» TASK ITEM: Go through the entries, filter for the word "foldl", and copy every line that has it.

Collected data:
Lemma observe_miss d p a :
  wf d → find_entry (entries d) p = None →
  (observe d p a).2 = None ∧ holds (observe d p a).1 p (mkEntry true p a 0 0 0 false).
Proof.
  intros Hwf Hf. unfold observe. simpl. rewrite Hf. split; [done|].
  pose proof (victim_spec d Hwf) as [Hv _]. unfold install, holds. simpl.
  set (v := select_victim _ _ _ _) in *. exists v, (inc64 (timestamp d)). split.
  - apply find_entry_put; try done. intros j Hj. unfold find_entry in Hf.
    rewrite find_from_None in Hf. apply Hf. lia.
  - by rewrite lookup_total_insert_eq.
Qed.

Lemma train_age e s c ts :
  arm_pending c (train (e <| e_age := ts |>) s) =
    (arm_pending c (train e s)) <| e_age := ts |>.
Proof.
  unfold train. destruct e as [v p la st cf ag pend]. simpl.
  destruct (negb (s =? 0) && (s =? st)).
  - destruct (cf <? MaxConfidence); unfold arm_pending; simpl; by repeat case_match.
  - destruct (0 <? cf); simpl; (case_match; unfold arm_pending; simpl; by repeat case_match).
Qed.

Lemma observe_hit d p a e :
  e_valid e = true → e_pc e = p → holds d p e →
  let e' := arm_pending (e_confidence e) (train e (s64 (s64 a - s64 (e_lastAddress e)))) in
  holds (observe d p a).1 p (e' <| e_lastAddress := a |>) ∧
  (observe d p a).2 =
    if negb (e_stride e' =? 0) && e_candidatePending e'
    then Some (mkCandidate p a (e_stride e') false) else None.
Proof.
  intros Hv Hp (i & ts & Hf & He) e'. unfold observe. simpl. rewrite Hf, He.
  pose proof (find_entry_matches _ _ _ Hf) as (Hi & _ & Hlt).
  rewrite train_age. change (e_confidence (e <| e_age := ts |>)) with (e_confidence e).
  change (e_lastAddress (e <| e_age := ts |>)) with (e_lastAddress e). fold e'.
  assert (e_valid e' = true ∧ e_pc e' = p) as [Hv' Hp'].
  { unfold e'. destruct (train_valid e (s64 (s64 a - s64 (e_lastAddress e)))
      (e_confidence e)) as [-> ->]. done. }
  simpl. destruct (negb (e_stride e' =? 0) && e_candidatePending e'); simpl;
    (split; [|done]); exists i, (inc64 (timestamp d)); (split;
      simpl; [by apply find_entry_put|by rewrite lookup_total_insert_eq]).
Qed.

(** The stride seen between two consecutive elements of an affine address stream. *)
Lemma affine_stride a k s :
  - 2 ^ 63 <= s < 2 ^ 63 →
  s64 (s64 (u64 (a + (k + 1) * s)) - s64 (u64 (a + k * s))) = s.
Proof.
  intros Hs. rewrite <- (s64_small s Hs) at 3. apply s64_congr.
  rewrite !s64_u64.
  rewrite <- u64_sub_l, <- u64_sub_r, !u64_s64, u64_sub_l, u64_sub_r. f_equal. lia.
Qed.

Lemma affine_hit k k' d p a s st cf pend st' cf' pend' :
  - 2 ^ 63 <= s < 2 ^ 63 → k' = k + 1 →
  arm_pending cf (train (mkEntry true p (u64 (a + k * s)) st cf 0 pend) s)
    = mkEntry true p (u64 (a + k * s)) st' cf' 0 pend' →
  holds d p (mkEntry true p (u64 (a + k * s)) st cf 0 pend) →
  let a' := u64 (a + k' * s) in
  holds (observe d p a').1 p (mkEntry true p a' st' cf' 0 pend') ∧
  (observe d p a').2 = if negb (st' =? 0) && pend'
    then Some (mkCandidate p a' st' false) else None.
Proof.
  intros Hs -> He H a'.
  pose proof (observe_hit d p a' (mkEntry true p (u64 (a + k * s)) st cf 0 pend)
    eq_refl eq_refl H) as HO. cbn [e_confidence e_lastAddress] in HO.
  replace (s64 (s64 a' - s64 (u64 (a + k * s)))) with s in HO
    by (symmetry; by apply affine_stride).
  rewrite He in HO. exact HO.
Qed.

(** The three training transitions of an affine stream: learn the stride, then raise the
    confidence to one and to the candidate threshold. *)
Lemma train_affine p x s :
  s ≠ 0 →
  arm_pending 0 (train (mkEntry true p x 0 0 0 false) s) = mkEntry true p x s 0 0 false ∧
  arm_pending 0 (train (mkEntry true p x s 0 0 false) s) = mkEntry true p x s 1 0 false ∧
  arm_pending 1 (train (mkEntry true p x s 1 0 false) s) = mkEntry true p x s 2 0 true.
Proof.
  intros Hs. unfold train, arm_pending. simpl. rewrite Z.eqb_refl.
  by destruct (Z.eqb_spec s 0).
Qed.

(** An armed notification is delivered once. *)
Lemma dispatch_once d p e t q :
  wf d → holds d p e → trained_for e p = true → e_candidatePending e = true →
  let '(d', r) := observeDispatch d p false t q in
  let '(_, r') := observeDispatch d' p false t q in
  r = Some (mkCandidate p (next_address e) (e_stride e) false) ∧ r' = None.
Proof.
  intros Hwf (i & ts & Hf & He) Ht Hc.
  assert (e_valid e = true ∧ e_pc e = p) as [Hv Hp] by (unfold trained_for in Ht; by reflect).
  pose proof (find_entry_matches _ _ _ Hf) as (Hi & _ & Hlt).
  pose proof (dispatch_loop_wf (length (entries d)) 0 p false t q d Hwf eq_refl) as Hwf'.
  change (wf (observeDispatch d p false t q).1) in Hwf'.
  rewrite (observeDispatch_ref d) in * by done. unfold dispatch_ref in *.
  rewrite Hf, He in *. change (trained_for (e <| e_age := ts |>) p) with (trained_for e p) in *.
  rewrite Ht in *. simpl in *. rewrite Hc in *. simpl in *.
  rewrite observeDispatch_ref by done. unfold dispatch_ref. simpl.
  rewrite (find_entry_put _ p i) by done. rewrite lookup_total_insert_eq by done.
  by destruct (trained_for _ _).
Qed.

(** ** Properties *)

(** C31: every state the detector can reach from its constructor, by any sequence of
    observations, dispatches, squashes and Discovery boundaries, is well formed: confidence
    counters stay 2-bit, at most one valid entry exists per PC, a pending notification
    belongs to a trained non-zero stride, and the Discovery bit words cover the table. *)
Theorem stride_reachable_wf (n : nat) (ops : list Op) :
  (0 < n)%nat → wf (foldl step (init n) ops).
Proof.
  intros Hn. by apply run_wf, init_wf.
Qed.

Lemma stride_reachable_wf_witness :
  wf (foldl step (init 2) [OpObserve 100 8; OpObserve 100 16; OpBegin 100; OpEnd]).
Proof. apply (stride_reachable_wf 2). lia. Defined.

(** An affine address stream trains a new PC: the first three observations report
    nothing, the fourth reports a candidate with the stream's stride, and the dispatch side
    then consumes that notification exactly once, predicting the fifth address. *)
Theorem affine_stream_trains (d : Detector) (p a s t q : Z) :
  wf d → find_entry (entries d) p = None →
  s ≠ 0 → - 2 ^ 63 <= s < 2 ^ 63 →
  let addr k := u64 (a + k * s) in
  let '(d1, r1) := observe d p (addr 0) in
  let '(d2, r2) := observe d1 p (addr 1) in
  let '(d3, r3) := observe d2 p (addr 2) in
  let '(d4, r4) := observe d3 p (addr 3) in
  let '(d5, r5) := observeDispatch d4 p false t q in
  let '(d6, r6) := observeDispatch d5 p false t q in
  r1 = None ∧ r2 = None ∧ r3 = None ∧
  r4 = Some (mkCandidate p (addr 3) s false) ∧
  r5 = Some (mkCandidate p (addr 4) s false) ∧ r6 = None.
Proof.
  intros Hwf Hf Hs0 Hs addr. subst addr. cbv beta.
  destruct (observe_miss d p (u64 (a + 0 * s)) Hwf Hf) as [R1 H1].
  destruct (train_affine p (u64 (a + 0 * s)) s Hs0) as (T1 & _).
  destruct (train_affine p (u64 (a + 1 * s)) s Hs0) as (_ & T2 & _).
  destruct (train_affine p (u64 (a + 2 * s)) s Hs0) as (_ & _ & T3).
  destruct (affine_hit 0 1 _ p a s _ _ _ _ _ _ Hs eq_refl T1 H1) as [H2 R2].
  destruct (affine_hit 1 2 _ p a s _ _ _ _ _ _ Hs eq_refl T2 H2) as [H3 R3].
  destruct (affine_hit 2 3 _ p a s _ _ _ _ _ _ Hs eq_refl T3 H3) as [H4 R4].
  pose proof (observe_wf _ p (u64 (a + 0 * s)) Hwf) as W1.
  apply (observe_wf _ p (u64 (a + 1 * s))), (observe_wf _ p (u64 (a + 2 * s))), (observe_wf _ p (u64 (a + 3 * s))) in W1.
  destruct (observe d p (u64 (a + 0 * s))) as [d1 r1]; cbn [fst snd] in *.
  destruct (observe d1 p (u64 (a + 1 * s))) as [d2 r2]; cbn [fst snd] in *.
  destruct (observe d2 p (u64 (a + 2 * s))) as [d3 r3]; cbn [fst snd] in *.
  destruct (observe d3 p (u64 (a + 3 * s))) as [d4 r4]; cbn [fst snd] in *.
  assert (trained_for (mkEntry true p (u64 (a + 3 * s)) s 2 0 true) p = true) as HT
    by (unfold trained_for; simpl; rewrite Z.eqb_refl; by destruct (Z.eqb_spec s 0)).
  pose proof (dispatch_once d4 p _ t q W1 H4 HT eq_refl) as HD.
  destruct (observeDispatch d4 p false t q) as [d5 r5].
  destruct (observeDispatch d5 p false t q) as [d6 r6].
  destruct HD as [-> ->].
  rewrite R1, R2, R3, R4. destruct (Z.eqb_spec s 0); [done|]. simpl.
  split_and!; try done. do 2 f_equal. unfold next_address. cbn [e_lastAddress e_stride].
  rewrite s64_u64, <- u64_add_l, u64_s64, u64_add_l. f_equal. lia.
Qed.

Lemma affine_stream_trains_witness :
  let d4 := foldl step (init 2)
    [OpObserve 100 1000; OpObserve 100 1008; OpObserve 100 1016; OpObserve 100 1024] in
  (observeDispatch d4 100 false 0 1).2 = Some (mkCandidate 100 1032 8 false).
Proof.
  assert (wf (init 2)) as H by (apply init_wf; lia).
  pose proof (affine_stream_trains (init 2) 100 1000 8 0 1 H eq_refl
    ltac:(lia) ltac:(lia)) as T.
  vm_compute in T. vm_compute. apply T.
Defined.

» THE COMPLETED TASK:
  (0 < n)%nat → wf (foldl step (init n) ops).
  wf (foldl step (init 2) [OpObserve 100 8; OpObserve 100 16; OpBegin 100; OpEnd]).
  let d4 := foldl step (init 2)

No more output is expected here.